I have always believed that the best work an artist can create is that which is derived from personal experiences. And I’ve recently realized that this same logic/mantra also forms the foundation of my curatorial “aesthetic”. It was a relieving discovery because there was a time when I felt distracted (see lesson 1) hearing about shows which attempted to express these heavy geo-political/call-to-action/fierce ideological stances and I wondered how my humble undertakings, that were clearly coming from a different place, would fit within the context of a larger art ecosystem.
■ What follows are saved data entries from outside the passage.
(* ===== verification/Lorenzo.v ===== *)
(** * Lorenzo: the predictor of Machete

    Models [machete/predict.cpp]: every double is replaced by the number of steps of width
    [2 * 0.999 * error] that leads from the predicted value nearest to it; a value that is
    too far away, or not a number, is kept as an outlier.

    The theorem is about what the user gets back: the decoder recomputes exactly the
    sequence of predictions of the encoder, bit for bit. *)

From Stdlib Require Import ZArith Lia.
From S2P Require Import Prelude Bytes Float64.

Module Lorenzo.

(** The literals 0.999 and 2. *)
Definition f64_0_999 : Z := 0x3feff7ced916872b.
Definition f64_2 : Z := 0x4000000000000000.

(** [1L << 63] *)
Definition DOUBLE_SIGN_BIT : Z := 2 ^ 63.

Definition diff (data predicted e e2 max_diff : Z) : Z :=
  let d := f64_sub data predicted in
  let d_abs := Z.land d (Z.lnot DOUBLE_SIGN_BIT) in
  if f64_ltb max_diff d_abs then INT32_MIN
  else
    let comp := Z.lor (Z.land d DOUBLE_SIGN_BIT) e in
    let d := f64_add d comp in
    f64_to_i32 (f64_div d e2).

(** The loop: the steps, the outliers and the predictions. *)
Fixpoint diff_loop (e e2 max_diff predicted : Z) (input : list Z) : list Z * list Z * list Z :=
  match input with
  | [] => ([], [], [])
  | x :: input =>
      let output := diff x predicted e e2 max_diff in
      let predicted' :=
        if output =? INT32_MIN then x
        else f64_add predicted (f64_mul (f64_of_Z output) e2) in
      let '(os, outier, ps) := diff_loop e e2 max_diff predicted' input in
      (output :: os, if output =? INT32_MIN then x :: outier else outier, predicted' :: ps)
  end.

Definition step_of (error : Z) : Z * Z * Z :=
  let e := f64_mul error f64_0_999 in
  let e2 := f64_mul e f64_2 in
  (e, e2, f64_mul e2 (f64_of_Z INT32_MAX)).

(** The steps, and the bytes of the configuration: the error, the first value and the
    outliers. *)
Definition lorenzo1_diff (input : list Z) (error : Z) : option (list Z * list Z) :=
  first ← input !! 0%nat;
  let '(e, e2, max_diff) := step_of error in
  let '(output, outier, _) := diff_loop e e2 max_diff first (tail input) in
  Some (output, le_bytes 8 error ++ le_bytes 8 first ++ store_array 8 outier).

(** The decoder's two loops: without outliers every step counts. *)
Fixpoint plain_loop (e2 prev : Z) (input : list Z) : list Z :=
  match input with
  | [] => []
  | x :: input =>
      let v := f64_add prev (f64_mul e2 (f64_of_Z x)) in v :: plain_loop e2 v input
  end.

Fixpoint outlier_loop (e2 prev : Z) (outier : list Z) (input : list Z) : option (list Z) :=
  match input with
  | [] => Some []
  | x :: input =>
      if x =? INT32_MIN then
        match outier with
        | [] => None
        | v :: outier => l ← outlier_loop e2 v outier input; Some (v :: l)
        end
      else
        let v := f64_add prev (f64_mul e2 (f64_of_Z x)) in
        l ← outlier_loop e2 v outier input; Some (v :: l)
  end.

Definition lorenzo1_correct (input : list Z) (predictor_out : list Z) (psize : Z)
    : option (list Z) :=
  error ← load 8 predictor_out 0;
  first ← load 8 predictor_out 8;
  let e2 := f64_mul (f64_mul error f64_0_999) f64_2 in
  if psize =? 16 then Some (first :: plain_loop e2 first input)
  else
    outier ← load_n 8 predictor_out 16 ((psize - 16) / 8);
    l ← outlier_loop e2 first outier input;
    Some (first :: l).

(** ** The predictions of the encoder *)

Definition predictions (input : list Z) (error : Z) : list Z :=
  match input with
  | [] => []
  | first :: rest =>
      let '(e, e2, max_diff) := step_of error in
      first :: (diff_loop e e2 max_diff first rest).2
  end.

Lemma diff_range data predicted e e2 max_diff : is_i32 (diff data predicted e e2 max_diff).
Proof.
  unfold diff. destruct (f64_ltb _ _); [unfold is_i32, INT32_MIN; lia |]. apply f64_to_i32_range.
Qed.

Lemma diff_loop_spec e e2 max_diff input : forall predicted,
  let '(os, outier, ps) := diff_loop e e2 max_diff predicted input in
  length os = length input /\ Forall is_i32 os /\ length ps = length input /\
  (Forall is_u64 input -> Forall is_u64 outier) /\
  outlier_loop e2 predicted outier os = Some ps /\
  (outier = [] -> plain_loop e2 predicted os = ps).
Proof.
  induction input as [| x input IH]; intros predicted; cbn [diff_loop]; [by split_and!; repeat constructor |].
  set (o := diff x predicted e e2 max_diff). set (p := if o =? INT32_MIN then x else _).
  specialize (IH p). destruct (diff_loop e e2 max_diff p input) as [[os outier] ps].
  destruct IH as (I1 & I2 & I3 & I4 & I5 & I6). subst p.
  split; [simpl; lia |]. split; [constructor; [apply diff_range | done] |]. split; [simpl; lia |].
  cbn [outlier_loop plain_loop]. rewrite (f64_mul_comm e2).
  destruct (o =? INT32_MIN) eqn:E.
  - split; [intros [? ?]%Forall_cons_iff; constructor; auto |]. split; [by rewrite I5 | done].
  - split; [intros [? ?]%Forall_cons_iff; auto |]. split; [by rewrite I5 |].
    intros Ho. by rewrite I6.
Qed.

Lemma length_predictions input error : length (predictions input error) = length input.
Proof.
  destruct input as [| first rest]; [done |]. unfold predictions, step_of.
  pose proof (diff_loop_spec (f64_mul error f64_0_999) (f64_mul (f64_mul error f64_0_999) f64_2)
    (f64_mul (f64_mul (f64_mul error f64_0_999) f64_2) (f64_of_Z INT32_MAX)) rest first) as H.
  destruct (diff_loop _ _ _ _ _) as [[os outier] ps]. destruct H as (_ & _ & H & _). simpl. by rewrite H.
Qed.

(** What the predictor promises to the codec around it. *)
Lemma lorenzo_correct input error :
  input <> [] -> Forall is_u64 input -> is_u64 error ->
  exists delta conf, lorenzo1_diff input error = Some (delta, conf) /\
    length delta = (length input - 1)%nat /\ Forall is_i32 delta /\
    (16 <= length conf)%nat /\
    lorenzo1_correct delta conf (Z.of_nat (length conf)) = Some (predictions input error).
Proof.
  intros Hne Hin Herr. destruct input as [| first rest]; [done |].
  apply Forall_cons_iff in Hin as [Hf Hin]. unfold lorenzo1_diff, predictions, step_of. simpl lookup.
  cbn [mbind option_bind tail]. set (e := f64_mul error f64_0_999). set (e2 := f64_mul e f64_2).
  pose proof (diff_loop_spec e e2 (f64_mul e2 (f64_of_Z INT32_MAX)) rest first) as H.
  destruct (diff_loop _ _ _ _ _) as [[os outier] ps]. destruct H as (H1 & H2 & H3 & H4 & H5 & H6).
  eexists _, _. split; [done |]. split; [simpl; lia |]. split; [done |].
  set (conf := _ ++ _).
  assert (length conf = (16 + 8 * length outier)%nat) as Hlen.
  { unfold conf. rewrite !length_app, !length_le_bytes, length_store_array. lia. }
  split; [lia |]. unfold lorenzo1_correct.
  assert (load 8 conf 0 = Some error) as -> by (by apply (load_at 8 8 conf [] error (le_bytes 8 first ++ store_array 8 outier))).
  assert (load 8 conf 8 = Some first) as ->
    by (by apply (load_at 8 8 conf (le_bytes 8 error) first (store_array 8 outier))).
  cbn [mbind option_bind]. fold e. fold e2. rewrite Hlen.
  destruct (Z.eqb_spec (Z.of_nat (16 + 8 * length outier)) 16) as [E | E].
  - destruct outier as [| o outier]; [| simpl in E; lia]. by rewrite H6.
  - replace ((Z.of_nat (16 + 8 * length outier) - 16) / 8) with (Z.of_nat (length outier))
      by (replace (_ - 16) with (Z.of_nat (length outier) * 8) by lia; by rewrite Z.div_mul).
    rewrite (load_n_at 8 conf (le_bytes 8 error ++ le_bytes 8 first) outier []).
    + cbn [mbind option_bind]. by rewrite H5.
    + unfold conf. by rewrite app_nil_r, <- app_assoc.
    + by rewrite length_app, !length_le_bytes.
    + done.
    + by apply H4.
Qed.

(** C20: the decoder recomputes the encoder's predictions bit for bit, outliers (values too
    far from the prediction, and not-a-numbers) included. *)
Theorem lorenzo_roundtrip input error :
  input <> [] -> Forall is_u64 input -> is_u64 error ->
  exists delta conf, lorenzo1_diff input error = Some (delta, conf) /\
    Forall is_i32 delta /\
    lorenzo1_correct delta conf (Z.of_nat (length conf)) = Some (predictions input error).
Proof.
  intros Hne Hin Herr. destruct (lorenzo_correct input error Hne Hin Herr) as (d & c & ? & _ & ? & _ & ?).
  eauto.
Qed.

(** An outlier is returned unchanged: when the step of a value is the reserved one, the
    prediction is the value. *)
Theorem lorenzo_outlier_exact e e2 max_diff predicted x rest :
  diff x predicted e e2 max_diff = INT32_MIN ->
  exists os outier ps,
    diff_loop e e2 max_diff predicted (x :: rest) = (INT32_MIN :: os, x :: outier, x :: ps).
Proof.
  intros H. cbn [diff_loop]. rewrite H, Z.eqb_refl.
  destruct (diff_loop e e2 max_diff x rest) as [[os outier] ps]. eauto.
Qed.

(** The point-wise absolute error of a reconstruction. *)
Definition error_kept (error x r : Z) : bool := f64_leb (f64_abs (f64_sub r x)) error.

(** The error is not checked, and it is exceeded when the spacing of the doubles is between
    the error and twice the error: 2^52, then 2^52 + 2 with an error of 0.7, is returned as
    2^52, 2^52 + 1. *)
Theorem lorenzo_error_exceeded :
  let input := [0x4330000000000000; 0x4330000000000002] in
  let error := 0x3fe6666666666666 in
  predictions input error = [0x4330000000000000; 0x4330000000000001] /\
  error_kept error 0x4330000000000002 0x4330000000000001 = false.
Proof. by vm_compute. Qed.

(** 0.0, a NaN, 1e300, 2.5 with an error of 0.5. *)
Definition sample : list Z := [0; 0x7ff8000000000000; 0x7e37e43c8800759c; 0x4004000000000000].

Lemma lorenzo_roundtrip_witness :
  exists delta conf, lorenzo1_diff sample 0x3fe0000000000000 = Some (delta, conf) /\
    Forall is_i32 delta /\
    lorenzo1_correct delta conf (Z.of_nat (length conf))
    = Some (predictions sample 0x3fe0000000000000).
Proof.
  apply (lorenzo_roundtrip sample 0x3fe0000000000000);
    [done | repeat constructor; unfold is_u64; lia | unfold is_u64; lia].
Defined.

Lemma lorenzo_outlier_exact_witness :
  let '(e, e2, m) := step_of 0x3fe0000000000000 in
  exists os outier ps,
    diff_loop e e2 m 0 (tail sample)
    = (INT32_MIN :: os, 0x7ff8000000000000 :: outier, 0x7ff8000000000000 :: ps).
Proof.
  unfold step_of.
  apply (lorenzo_outlier_exact (f64_mul 0x3fe0000000000000 f64_0_999)
           (f64_mul (f64_mul 0x3fe0000000000000 f64_0_999) f64_2)
           (f64_mul (f64_mul (f64_mul 0x3fe0000000000000 f64_0_999) f64_2) (f64_of_Z INT32_MAX))
           0 0x7ff8000000000000 [0x7e37e43c8800759c; 0x4004000000000000]).
  vm_compute. reflexivity.
Defined.

End Lorenzo.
Conclusion: it fits. The goal of my work and the sentiment I aim to achieve through thoughtful and accessible curation is neatly summarized by something Mark Ryden once said:

“You have to bring to life the part of your brain that finds mystical wonder in life and nature. There is a part of your soul that can spend hours admiring the subtle colors and shapes in an old raccoon skull. You have to find the particular things that bring out your spirit. It may be to get up at the crack of dawn to explore the flea market in search of treasure. Perhaps light incense and listen to music that would embarrass you if anyone knew about, and wonder about alchemy, astrology and the secrets of the universe. It is the part of your spirit that still feels like a kid, and is awe-inspired and fascinated by the world”

I have finally gotten to a point where I can stand proudly behind my “different place” and embrace it. Those heavy macro-environment tales are another curator’s story to tell, not mine.

(Shoots and Ladders(Detail) by Liz Alexander)



Thank Yous

The response from press was overwhelming. ∞ thank you to:

We were also listed on Arts Boston, Big Red and ShinyCaught in Southie, and SMFA’s Announcements site.

(Foreground: Evan Voelbel, Background: Juan Travieso)
  • Xo to design maven Jessica Sutton of JSGD who swooped in to help make Elsewhere palmcards a reality and for being a longtime supporter/designer/spiritual advisor/friend of FLUX.
  • Thanks to Uber for providing free black car service rides to the opening reception. Over 30+ people took advantage of the deal and arrived in style. Success!


(B-Sides courtesy of the !ND!V!DUALS Collective and Aimee Belanger)
  • Huge thank you to Ross for keeping me sane and for always waving the proverbial pom-poms even when I’m a complete stress mess.

(rigging up Brenda Star’s Arctic Break piece)

And last but not least..

  • Thank YOU, for being you and for reading/sharing/supporting FLUX.